TASK OBJECTIVE:
Your task is to copy the stretch of lines in the records below that begins with the line containing "<= count a (leaked w'')" and ends with the line containing "simpl. split; [reflexivity|].", exactly as written, with nothing added.

MATERIALS PROVIDED:
╔══

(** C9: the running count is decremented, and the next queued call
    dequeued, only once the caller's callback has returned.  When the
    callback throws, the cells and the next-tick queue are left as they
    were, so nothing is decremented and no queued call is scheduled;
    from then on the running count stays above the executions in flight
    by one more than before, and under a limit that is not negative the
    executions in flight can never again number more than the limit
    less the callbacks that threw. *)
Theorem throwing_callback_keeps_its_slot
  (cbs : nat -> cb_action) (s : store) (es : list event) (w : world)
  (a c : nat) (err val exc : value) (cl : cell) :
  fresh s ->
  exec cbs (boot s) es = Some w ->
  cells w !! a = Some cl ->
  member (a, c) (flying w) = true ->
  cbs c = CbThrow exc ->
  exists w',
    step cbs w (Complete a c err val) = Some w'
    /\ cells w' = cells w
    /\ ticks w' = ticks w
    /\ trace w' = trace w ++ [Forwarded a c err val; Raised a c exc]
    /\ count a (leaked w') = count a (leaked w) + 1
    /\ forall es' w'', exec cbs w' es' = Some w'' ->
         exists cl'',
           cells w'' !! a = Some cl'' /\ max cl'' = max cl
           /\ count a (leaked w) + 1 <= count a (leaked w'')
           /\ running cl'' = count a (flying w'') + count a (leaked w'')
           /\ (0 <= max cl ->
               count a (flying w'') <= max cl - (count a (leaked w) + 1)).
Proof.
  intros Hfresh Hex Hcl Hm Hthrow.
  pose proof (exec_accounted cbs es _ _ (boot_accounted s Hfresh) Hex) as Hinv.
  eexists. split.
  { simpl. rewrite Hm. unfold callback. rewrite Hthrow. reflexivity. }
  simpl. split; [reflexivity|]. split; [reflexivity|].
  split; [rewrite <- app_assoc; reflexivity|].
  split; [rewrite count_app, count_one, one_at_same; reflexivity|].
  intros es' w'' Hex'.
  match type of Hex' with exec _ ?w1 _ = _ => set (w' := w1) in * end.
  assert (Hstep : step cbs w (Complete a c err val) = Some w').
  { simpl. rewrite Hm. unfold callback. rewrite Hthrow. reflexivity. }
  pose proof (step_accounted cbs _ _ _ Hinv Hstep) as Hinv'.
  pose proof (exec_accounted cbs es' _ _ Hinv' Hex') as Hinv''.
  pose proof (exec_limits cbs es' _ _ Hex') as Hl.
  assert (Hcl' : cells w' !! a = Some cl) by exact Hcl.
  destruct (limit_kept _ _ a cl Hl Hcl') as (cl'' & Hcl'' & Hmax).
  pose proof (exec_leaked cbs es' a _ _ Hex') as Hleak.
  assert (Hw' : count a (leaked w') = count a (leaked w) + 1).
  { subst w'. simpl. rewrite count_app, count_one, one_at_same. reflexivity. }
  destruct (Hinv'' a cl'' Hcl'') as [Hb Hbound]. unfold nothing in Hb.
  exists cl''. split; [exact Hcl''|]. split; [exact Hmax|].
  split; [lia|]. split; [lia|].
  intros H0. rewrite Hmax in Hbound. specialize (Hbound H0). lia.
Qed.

╚══
╔══

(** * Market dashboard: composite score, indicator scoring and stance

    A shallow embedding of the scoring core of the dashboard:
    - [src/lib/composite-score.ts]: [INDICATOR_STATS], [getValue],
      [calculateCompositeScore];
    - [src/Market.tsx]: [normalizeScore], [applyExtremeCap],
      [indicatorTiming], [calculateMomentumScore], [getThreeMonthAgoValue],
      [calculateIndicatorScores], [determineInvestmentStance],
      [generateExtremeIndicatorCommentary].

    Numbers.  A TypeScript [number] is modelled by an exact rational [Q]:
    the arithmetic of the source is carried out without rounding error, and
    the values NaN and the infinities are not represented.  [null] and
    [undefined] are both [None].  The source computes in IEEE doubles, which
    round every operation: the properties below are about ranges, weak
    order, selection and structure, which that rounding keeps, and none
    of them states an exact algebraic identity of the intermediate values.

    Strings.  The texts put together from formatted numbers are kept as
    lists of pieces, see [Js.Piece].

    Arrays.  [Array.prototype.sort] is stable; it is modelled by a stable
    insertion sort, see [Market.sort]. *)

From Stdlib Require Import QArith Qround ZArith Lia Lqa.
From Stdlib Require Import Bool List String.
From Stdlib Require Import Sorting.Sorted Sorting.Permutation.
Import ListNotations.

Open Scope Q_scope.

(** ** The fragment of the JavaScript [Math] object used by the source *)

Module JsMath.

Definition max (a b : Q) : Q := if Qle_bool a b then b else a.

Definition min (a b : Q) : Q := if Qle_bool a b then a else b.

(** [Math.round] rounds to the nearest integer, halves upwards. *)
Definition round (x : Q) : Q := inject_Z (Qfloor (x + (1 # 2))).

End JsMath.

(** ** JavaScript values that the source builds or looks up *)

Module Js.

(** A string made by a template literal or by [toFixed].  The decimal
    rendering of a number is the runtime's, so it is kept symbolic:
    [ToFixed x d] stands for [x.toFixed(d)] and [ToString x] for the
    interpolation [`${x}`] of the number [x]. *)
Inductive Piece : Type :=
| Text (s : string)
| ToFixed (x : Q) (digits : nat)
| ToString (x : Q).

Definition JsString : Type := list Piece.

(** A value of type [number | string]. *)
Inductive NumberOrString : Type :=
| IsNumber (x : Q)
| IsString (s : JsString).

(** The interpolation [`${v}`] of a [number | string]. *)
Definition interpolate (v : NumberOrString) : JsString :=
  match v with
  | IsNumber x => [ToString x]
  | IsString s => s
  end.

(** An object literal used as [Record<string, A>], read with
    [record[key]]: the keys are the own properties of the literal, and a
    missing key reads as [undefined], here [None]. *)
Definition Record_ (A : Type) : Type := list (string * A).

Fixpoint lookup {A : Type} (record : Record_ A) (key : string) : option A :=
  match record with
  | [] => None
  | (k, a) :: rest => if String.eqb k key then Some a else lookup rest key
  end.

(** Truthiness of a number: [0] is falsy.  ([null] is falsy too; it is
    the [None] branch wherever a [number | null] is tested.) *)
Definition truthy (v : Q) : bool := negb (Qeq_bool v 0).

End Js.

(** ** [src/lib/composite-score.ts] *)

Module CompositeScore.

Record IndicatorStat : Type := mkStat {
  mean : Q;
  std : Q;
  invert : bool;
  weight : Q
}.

╚══
╔══

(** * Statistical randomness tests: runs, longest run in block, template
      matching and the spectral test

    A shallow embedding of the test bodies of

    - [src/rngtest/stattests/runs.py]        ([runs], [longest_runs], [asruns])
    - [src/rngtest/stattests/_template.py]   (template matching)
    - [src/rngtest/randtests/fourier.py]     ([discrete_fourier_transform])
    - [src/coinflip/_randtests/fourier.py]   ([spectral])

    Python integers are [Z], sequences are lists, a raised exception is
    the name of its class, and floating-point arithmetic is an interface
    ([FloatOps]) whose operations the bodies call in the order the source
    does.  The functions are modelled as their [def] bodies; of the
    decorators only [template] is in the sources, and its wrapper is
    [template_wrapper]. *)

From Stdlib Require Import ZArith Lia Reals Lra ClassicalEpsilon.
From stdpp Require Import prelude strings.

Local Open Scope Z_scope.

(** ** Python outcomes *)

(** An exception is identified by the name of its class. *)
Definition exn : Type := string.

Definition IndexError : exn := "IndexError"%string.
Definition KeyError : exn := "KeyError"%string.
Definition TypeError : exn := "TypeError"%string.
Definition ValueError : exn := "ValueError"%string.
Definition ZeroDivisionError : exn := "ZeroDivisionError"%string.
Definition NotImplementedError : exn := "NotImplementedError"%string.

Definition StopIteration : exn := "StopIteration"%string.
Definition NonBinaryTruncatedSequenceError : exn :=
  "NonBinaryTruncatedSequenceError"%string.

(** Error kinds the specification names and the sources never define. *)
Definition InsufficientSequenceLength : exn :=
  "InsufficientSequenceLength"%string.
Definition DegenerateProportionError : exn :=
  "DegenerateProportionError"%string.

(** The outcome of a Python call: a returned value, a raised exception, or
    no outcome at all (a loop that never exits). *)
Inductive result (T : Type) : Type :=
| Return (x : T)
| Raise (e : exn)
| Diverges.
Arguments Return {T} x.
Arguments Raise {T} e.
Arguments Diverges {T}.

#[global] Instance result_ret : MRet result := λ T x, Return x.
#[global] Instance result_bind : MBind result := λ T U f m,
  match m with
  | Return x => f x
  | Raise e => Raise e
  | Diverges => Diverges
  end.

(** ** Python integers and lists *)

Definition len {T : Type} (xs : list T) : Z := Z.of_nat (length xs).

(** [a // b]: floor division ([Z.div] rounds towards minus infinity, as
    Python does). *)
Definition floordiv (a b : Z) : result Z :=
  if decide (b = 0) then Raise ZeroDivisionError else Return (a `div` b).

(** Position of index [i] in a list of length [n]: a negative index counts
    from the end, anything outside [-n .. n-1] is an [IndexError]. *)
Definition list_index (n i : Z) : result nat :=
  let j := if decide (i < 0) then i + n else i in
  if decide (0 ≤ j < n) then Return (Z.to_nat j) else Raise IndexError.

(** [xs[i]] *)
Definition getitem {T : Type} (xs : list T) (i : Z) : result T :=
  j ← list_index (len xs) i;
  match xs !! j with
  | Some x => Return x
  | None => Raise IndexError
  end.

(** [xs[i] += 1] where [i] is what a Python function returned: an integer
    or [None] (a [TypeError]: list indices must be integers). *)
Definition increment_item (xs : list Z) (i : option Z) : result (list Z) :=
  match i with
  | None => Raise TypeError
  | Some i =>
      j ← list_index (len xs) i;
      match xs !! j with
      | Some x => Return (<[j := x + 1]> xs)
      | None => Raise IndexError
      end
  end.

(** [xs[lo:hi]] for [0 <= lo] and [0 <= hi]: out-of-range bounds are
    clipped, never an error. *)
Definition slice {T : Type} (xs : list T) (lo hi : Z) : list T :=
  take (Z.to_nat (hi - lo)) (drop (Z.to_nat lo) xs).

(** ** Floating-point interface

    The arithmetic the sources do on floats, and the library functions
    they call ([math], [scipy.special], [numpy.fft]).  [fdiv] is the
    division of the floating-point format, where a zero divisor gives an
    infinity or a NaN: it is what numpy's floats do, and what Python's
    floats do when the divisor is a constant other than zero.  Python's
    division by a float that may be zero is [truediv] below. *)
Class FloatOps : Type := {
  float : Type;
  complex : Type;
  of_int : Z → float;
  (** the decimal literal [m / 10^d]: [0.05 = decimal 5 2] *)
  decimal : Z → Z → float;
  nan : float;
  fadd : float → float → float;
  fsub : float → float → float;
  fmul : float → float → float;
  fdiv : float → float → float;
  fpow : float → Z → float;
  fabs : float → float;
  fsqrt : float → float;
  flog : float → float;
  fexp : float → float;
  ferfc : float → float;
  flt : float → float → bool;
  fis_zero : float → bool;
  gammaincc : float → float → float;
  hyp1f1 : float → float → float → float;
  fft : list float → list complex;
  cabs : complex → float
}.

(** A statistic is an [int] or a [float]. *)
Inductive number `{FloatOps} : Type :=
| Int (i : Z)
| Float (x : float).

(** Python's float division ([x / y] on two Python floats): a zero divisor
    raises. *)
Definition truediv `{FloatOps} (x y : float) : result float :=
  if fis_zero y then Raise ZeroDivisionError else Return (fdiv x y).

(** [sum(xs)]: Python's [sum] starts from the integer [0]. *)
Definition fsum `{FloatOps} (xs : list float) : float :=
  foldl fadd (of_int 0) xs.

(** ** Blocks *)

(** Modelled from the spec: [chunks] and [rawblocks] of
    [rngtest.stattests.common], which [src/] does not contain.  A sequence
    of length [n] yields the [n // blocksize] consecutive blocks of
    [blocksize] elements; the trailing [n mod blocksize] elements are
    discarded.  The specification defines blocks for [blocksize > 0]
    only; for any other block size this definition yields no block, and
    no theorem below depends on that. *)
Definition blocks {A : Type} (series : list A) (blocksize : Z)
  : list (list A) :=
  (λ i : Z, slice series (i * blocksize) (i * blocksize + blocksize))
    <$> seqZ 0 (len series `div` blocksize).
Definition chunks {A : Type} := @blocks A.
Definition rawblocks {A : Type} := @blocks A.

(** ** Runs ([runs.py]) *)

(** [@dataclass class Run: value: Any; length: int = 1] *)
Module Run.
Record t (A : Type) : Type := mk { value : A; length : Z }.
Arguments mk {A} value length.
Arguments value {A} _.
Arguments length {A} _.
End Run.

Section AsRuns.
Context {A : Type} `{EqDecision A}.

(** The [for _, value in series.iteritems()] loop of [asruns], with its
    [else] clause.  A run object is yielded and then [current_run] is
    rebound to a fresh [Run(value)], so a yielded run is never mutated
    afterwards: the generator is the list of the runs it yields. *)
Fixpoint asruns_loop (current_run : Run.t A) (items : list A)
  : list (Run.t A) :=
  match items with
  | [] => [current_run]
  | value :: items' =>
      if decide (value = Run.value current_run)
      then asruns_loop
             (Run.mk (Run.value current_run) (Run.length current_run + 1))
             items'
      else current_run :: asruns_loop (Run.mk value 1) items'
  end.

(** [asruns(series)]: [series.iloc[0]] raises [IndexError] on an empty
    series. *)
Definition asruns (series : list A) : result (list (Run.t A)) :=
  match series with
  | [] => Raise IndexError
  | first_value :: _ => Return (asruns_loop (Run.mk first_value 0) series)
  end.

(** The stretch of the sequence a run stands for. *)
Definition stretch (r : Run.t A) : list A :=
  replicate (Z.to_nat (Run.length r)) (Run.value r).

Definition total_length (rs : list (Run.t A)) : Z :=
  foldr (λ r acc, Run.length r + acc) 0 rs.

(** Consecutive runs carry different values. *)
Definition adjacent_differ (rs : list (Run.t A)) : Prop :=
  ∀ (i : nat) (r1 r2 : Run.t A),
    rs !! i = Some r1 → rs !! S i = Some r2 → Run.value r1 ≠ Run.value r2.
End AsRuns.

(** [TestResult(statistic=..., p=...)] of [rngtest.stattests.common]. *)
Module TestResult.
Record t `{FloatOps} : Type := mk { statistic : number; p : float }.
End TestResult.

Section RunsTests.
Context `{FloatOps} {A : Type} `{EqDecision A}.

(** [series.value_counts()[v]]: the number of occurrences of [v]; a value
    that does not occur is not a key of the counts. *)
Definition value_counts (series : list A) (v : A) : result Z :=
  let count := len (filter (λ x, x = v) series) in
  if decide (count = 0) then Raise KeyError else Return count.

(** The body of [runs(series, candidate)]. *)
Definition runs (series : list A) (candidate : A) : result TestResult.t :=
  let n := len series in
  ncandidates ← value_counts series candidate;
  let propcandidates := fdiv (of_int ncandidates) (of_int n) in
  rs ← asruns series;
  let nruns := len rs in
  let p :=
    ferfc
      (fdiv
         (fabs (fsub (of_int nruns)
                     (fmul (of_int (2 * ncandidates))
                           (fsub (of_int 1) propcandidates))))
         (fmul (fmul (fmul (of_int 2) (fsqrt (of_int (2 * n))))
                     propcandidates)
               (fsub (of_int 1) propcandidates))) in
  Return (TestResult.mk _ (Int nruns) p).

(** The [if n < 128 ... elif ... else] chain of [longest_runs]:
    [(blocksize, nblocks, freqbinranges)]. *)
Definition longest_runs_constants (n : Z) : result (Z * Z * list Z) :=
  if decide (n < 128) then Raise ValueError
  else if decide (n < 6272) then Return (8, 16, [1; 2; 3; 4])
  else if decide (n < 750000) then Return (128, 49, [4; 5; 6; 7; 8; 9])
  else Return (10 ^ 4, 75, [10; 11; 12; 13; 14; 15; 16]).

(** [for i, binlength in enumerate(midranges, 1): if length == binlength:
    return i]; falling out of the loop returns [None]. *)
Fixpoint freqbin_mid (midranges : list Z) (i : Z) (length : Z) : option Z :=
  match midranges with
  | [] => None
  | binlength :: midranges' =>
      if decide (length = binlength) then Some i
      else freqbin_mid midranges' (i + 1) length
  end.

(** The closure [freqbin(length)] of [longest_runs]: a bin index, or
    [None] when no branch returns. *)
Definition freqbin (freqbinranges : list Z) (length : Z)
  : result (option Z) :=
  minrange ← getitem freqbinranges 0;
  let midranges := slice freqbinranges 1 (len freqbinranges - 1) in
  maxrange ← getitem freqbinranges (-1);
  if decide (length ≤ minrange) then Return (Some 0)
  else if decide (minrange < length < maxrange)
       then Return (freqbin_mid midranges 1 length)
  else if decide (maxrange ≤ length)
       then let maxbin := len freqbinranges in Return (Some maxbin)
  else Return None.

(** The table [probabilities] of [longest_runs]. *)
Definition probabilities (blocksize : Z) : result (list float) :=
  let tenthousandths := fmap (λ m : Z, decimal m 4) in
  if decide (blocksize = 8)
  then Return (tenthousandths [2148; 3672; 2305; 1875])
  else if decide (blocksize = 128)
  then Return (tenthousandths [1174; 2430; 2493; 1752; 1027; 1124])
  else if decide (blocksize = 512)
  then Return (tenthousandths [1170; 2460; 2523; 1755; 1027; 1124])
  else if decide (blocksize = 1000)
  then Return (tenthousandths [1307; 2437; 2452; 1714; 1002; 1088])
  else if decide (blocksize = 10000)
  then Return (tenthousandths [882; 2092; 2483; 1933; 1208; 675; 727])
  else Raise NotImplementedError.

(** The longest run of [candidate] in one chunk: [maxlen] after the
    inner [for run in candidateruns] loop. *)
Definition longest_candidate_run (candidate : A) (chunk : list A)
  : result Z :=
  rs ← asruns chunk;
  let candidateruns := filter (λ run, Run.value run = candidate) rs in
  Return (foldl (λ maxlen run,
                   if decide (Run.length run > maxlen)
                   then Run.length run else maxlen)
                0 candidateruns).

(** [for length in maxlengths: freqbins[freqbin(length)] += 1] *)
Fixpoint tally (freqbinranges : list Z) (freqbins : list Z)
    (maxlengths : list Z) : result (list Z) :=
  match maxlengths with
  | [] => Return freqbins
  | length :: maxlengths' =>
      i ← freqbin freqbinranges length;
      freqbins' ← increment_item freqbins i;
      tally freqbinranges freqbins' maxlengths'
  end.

╚══

REPLY:
           /\ count a (leaked w) + 1 <= count a (leaked w'')
           /\ running cl'' = count a (flying w'') + count a (leaked w'')
           /\ (0 <= max cl ->
               count a (flying w'') <= max cl - (count a (leaked w) + 1)).
Proof.
  intros Hfresh Hex Hcl Hm Hthrow.
  pose proof (exec_accounted cbs es _ _ (boot_accounted s Hfresh) Hex) as Hinv.
  eexists. split.
  { simpl. rewrite Hm. unfold callback. rewrite Hthrow. reflexivity. }
  simpl. split; [reflexivity|]. split; [reflexivity|].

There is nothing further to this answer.